### EXERCISE AIM
In the listing below, find the line containing "e + ChartsPanel.ce_legitimate e)%Q)." and the line containing "as [Hc [Ht [Hf Hl]]].". Repeat exactly those two lines and every line between them.

+++ RECORDED DATA +++

(** X14.  The reduction by country groups the rows: there is one entry per
    country that occurs and none for a country that does not; the entry of
    a country carries that country, the sum of the amounts of its rows as
    total, the sum over its flagged rows as fraud and the sum over the
    others as legitimate, so that total = fraud + legitimate. *)
Theorem countryData_groups_rows (transactions : list Row) (c : string) :
  NoDup (map fst (ChartsPanel.countryData transactions))
  /\ (ChartsPanel.get (ChartsPanel.countryData transactions) c = None
      <-> Charts.rowsOfCountry c transactions = [])
  /\ (forall e,
         ChartsPanel.get (ChartsPanel.countryData transactions) c = Some e ->
         ChartsPanel.ce_country e = c
         /\ (ChartsPanel.ce_total e
             == ChartsPanel.sumQ (fun t => amount (tx t))
                                 (Charts.rowsOfCountry c transactions))%Q
         /\ (ChartsPanel.ce_fraud e
             == ChartsPanel.sumQ (fun t => amount (tx t))
                  (Charts.flagged (Charts.rowsOfCountry c transactions)))%Q
         /\ (ChartsPanel.ce_legitimate e
             == ChartsPanel.sumQ (fun t => amount (tx t))
                  (filter (fun t => negb (label t))
                          (Charts.rowsOfCountry c transactions)))%Q
         /\ (ChartsPanel.ce_total e
             == ChartsPanel.ce_fraud e + ChartsPanel.ce_legitimate e)%Q).
Proof.
  rewrite cp_get, countryData_group.
  split; [apply (keys_fold String.eqb string_eqb_spec); constructor|].
  rewrite (get_fold String.eqb string_eqb_spec). cbn [Obj.get].
  fold (Charts.rowsOfCountry c transactions).
  destruct (Charts.rowsOfCountry c transactions) as [|t rows] eqn:E.
  - split; [tauto | discriminate].
  - split; [split; discriminate|].
    intros e He. injection He as <-.
    pose proof (country_entry_sums (t :: rows)
                                   (ChartsPanel.mkCountryEntry c 0 0 0))
      as [Hc [Ht [Hf Hl]]].
    cbv zeta in *. cbn [ChartsPanel.ce_country ChartsPanel.ce_total
                        ChartsPanel.ce_fraud ChartsPanel.ce_legitimate]
      in Hc, Ht, Hf, Hl.
    rewrite Qplus_0_l in Ht, Hf, Hl.
    split; [exact Hc|]. split; [exact Ht|]. split; [exact Hf|].
    split; [exact Hl|].
    rewrite Ht, Hf, Hl. clear.
    unfold ChartsPanel.sumQ, Charts.flagged.
    induction (t :: rows) as [|x l IH]; cbn [filter fold_right]; [ring|].
    destruct (label x); cbn [negb fold_right]; rewrite IH; ring.
Qed.

Lemma countryData_groups_rows_witness :
  exists e,
    ChartsPanel.get (ChartsPanel.countryData Sample.data) "US" = Some e
    /\ ChartsPanel.ce_country e = "US"
    /\ (ChartsPanel.ce_total e
        == ChartsPanel.ce_fraud e + ChartsPanel.ce_legitimate e)%Q.
Proof.
  eexists. split; [vm_compute; reflexivity|].
  match goal with
  | |- ChartsPanel.ce_country ?e = _ /\ _ =>
      assert (H : ChartsPanel.get (ChartsPanel.countryData Sample.data) "US"
                  = Some e) by (vm_compute; reflexivity);
      pose proof (proj2 (proj2 (countryData_groups_rows Sample.data "US")) e H)
        as [Hc [_ [_ [_ Hsum]]]]
  end.
  split; [exact Hc | exact Hsum].
Defined.

Section CountryBars.

Lemma countryData_keys (transactions : list Row) :
  NoDup (map fst (ChartsPanel.countryData transactions)).
Proof.
  rewrite countryData_group.
  apply (keys_fold String.eqb string_eqb_spec). constructor.
Qed.

Lemma countryData_entry_country (transactions : list Row) (k : string)
      (e : ChartsPanel.CountryEntry) :
  In (k, e) (ChartsPanel.countryData transactions) ->
  ChartsPanel.get (ChartsPanel.countryData transactions) k = Some e
  /\ ChartsPanel.ce_country e = k.
Proof.
  intros Hin.
  assert (G : ChartsPanel.get (ChartsPanel.countryData transactions) k = Some e).
  { rewrite cp_get.
    apply (obj_get_In String.eqb string_eqb_spec); auto using countryData_keys. }
  split; [exact G|].
  rewrite cp_get, countryData_group in G.
  rewrite (get_fold String.eqb string_eqb_spec) in G. cbn [Obj.get] in G.
  destruct (filter _ transactions) as [|t rows]; [discriminate|].
  injection G as <-.
  exact (proj1 (country_entry_sums (t :: rows)
                                   (ChartsPanel.mkCountryEntry k 0 0 0))).
Qed.

Lemma bars_sum_bound (entries : list ChartsPanel.CountryEntry) :
  let bars :=
    ChartsPanel.sumQ
      (fun e => inject_Z (Builtins.round (ChartsPanel.ce_fraud e)
                          + Builtins.round (ChartsPanel.ce_legitimate e)))
      entries in
  let exact := ChartsPanel.sumQ ChartsPanel.fraudPlusLegitimate entries in
  let n := inject_Z (Z.of_nat (List.length entries)) in
  (exact - n <= bars /\ bars <= exact + n)%Q.
Proof.
  unfold ChartsPanel.sumQ, ChartsPanel.fraudPlusLegitimate.
  induction entries as [|e l IH]; cbn [fold_right List.length].
  - split; vm_compute; discriminate.
  - cbv zeta in *. rewrite Nat2Z.inj_succ. unfold Z.succ.
    rewrite !inject_Z_plus. change (inject_Z 1) with 1%Q.
    pose proof (round_bounds (ChartsPanel.ce_fraud e)).
    pose proof (round_bounds (ChartsPanel.ce_legitimate e)).
    lra.
Qed.

End CountryBars.

(** X15.  The chart by country has one bar per country of the data, in the order
    of the entries.  Each bar shows the fraud and legitimate sums of its
    country rounded to the nearest integer, so each is within 1/2 of the
    exact sum, and the bars add up to the sum of all the amounts up to one
    unit per country. *)
Theorem countryChartData_rounds_sums (transactions : list Row) :
  map Charts.cb_country (Charts.countryChartData transactions)
  = map fst (ChartsPanel.countryData transactions)
  /\ (forall bar,
         In bar (Charts.countryChartData transactions) ->
         exists e,
           ChartsPanel.get (ChartsPanel.countryData transactions)
                           (Charts.cb_country bar) = Some e
           /\ (ChartsPanel.ce_fraud e - (1 # 2) < inject_Z (Charts.cb_Fraud bar)
               /\ inject_Z (Charts.cb_Fraud bar)
                  <= ChartsPanel.ce_fraud e + (1 # 2))%Q
           /\ (ChartsPanel.ce_legitimate e - (1 # 2)
               < inject_Z (Charts.cb_Legitimate bar)
               /\ inject_Z (Charts.cb_Legitimate bar)
                  <= ChartsPanel.ce_legitimate e + (1 # 2))%Q)
  /\ (ChartsPanel.sumQ (fun t => amount (tx t)) transactions
      - inject_Z (Z.of_nat (List.length (Charts.countryChartData transactions)))
      <= ChartsPanel.sumQ
           (fun bar => inject_Z (Charts.cb_Fraud bar + Charts.cb_Legitimate bar))
           (Charts.countryChartData transactions)
      /\ ChartsPanel.sumQ
           (fun bar => inject_Z (Charts.cb_Fraud bar + Charts.cb_Legitimate bar))
           (Charts.countryChartData transactions)
         <= ChartsPanel.sumQ (fun t => amount (tx t)) transactions
            + inject_Z (Z.of_nat
                          (List.length (Charts.countryChartData transactions))))%Q.
Proof.
  unfold Charts.countryChartData, ChartsPanel.values.
  split; [|split].
  - rewrite !map_map. apply map_ext_in. intros [k e] Hin.
    cbn [Charts.cb_country snd fst].
    exact (proj2 (countryData_entry_country transactions k e Hin)).
  - intros bar Hbar. rewrite map_map in Hbar. apply in_map_iff in Hbar.
    destruct Hbar as [[k e] [<- Hin]].
    cbn [Charts.cb_country Charts.cb_Fraud Charts.cb_Legitimate snd].
    destruct (countryData_entry_country transactions k e Hin) as [G ->].
    exists e. split; [exact G|]. split; apply round_bounds.
  - pose proof (bars_sum_bound
                  (map snd (ChartsPanel.countryData transactions))) as B.
    cbv zeta in B. rewrite length_map in *.
    pose proof (country_split_sum transactions) as S.
    unfold ChartsPanel.values in S. rewrite S in B.
    assert (E : forall l : list ChartsPanel.CountryEntry,
               ChartsPanel.sumQ
                 (fun bar => inject_Z (Charts.cb_Fraud bar + Charts.cb_Legitimate bar))
                 (map (fun data =>
                         Charts.mkCountryBar
                           (ChartsPanel.ce_country data)
                           (Builtins.round (ChartsPanel.ce_fraud data))
                           (Builtins.round (ChartsPanel.ce_legitimate data))) l)
               = ChartsPanel.sumQ
                   (fun e => inject_Z (Builtins.round (ChartsPanel.ce_fraud e)
                                       + Builtins.round (ChartsPanel.ce_legitimate e)))
                   l).
    { unfold ChartsPanel.sumQ.
      induction l as [|x l IH]; cbn [map fold_right]; [reflexivity|].
      now rewrite IH. }
    rewrite E, !length_map. exact B.
Qed.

+++

### FINAL ANSWER
             == ChartsPanel.ce_fraud e + ChartsPanel.ce_legitimate e)%Q).
Proof.
  rewrite cp_get, countryData_group.
  split; [apply (keys_fold String.eqb string_eqb_spec); constructor|].
  rewrite (get_fold String.eqb string_eqb_spec). cbn [Obj.get].
  fold (Charts.rowsOfCountry c transactions).
  destruct (Charts.rowsOfCountry c transactions) as [|t rows] eqn:E.
  - split; [tauto | discriminate].
  - split; [split; discriminate|].
    intros e He. injection He as <-.
    pose proof (country_entry_sums (t :: rows)
                                   (ChartsPanel.mkCountryEntry c 0 0 0))
      as [Hc [Ht [Hf Hl]]].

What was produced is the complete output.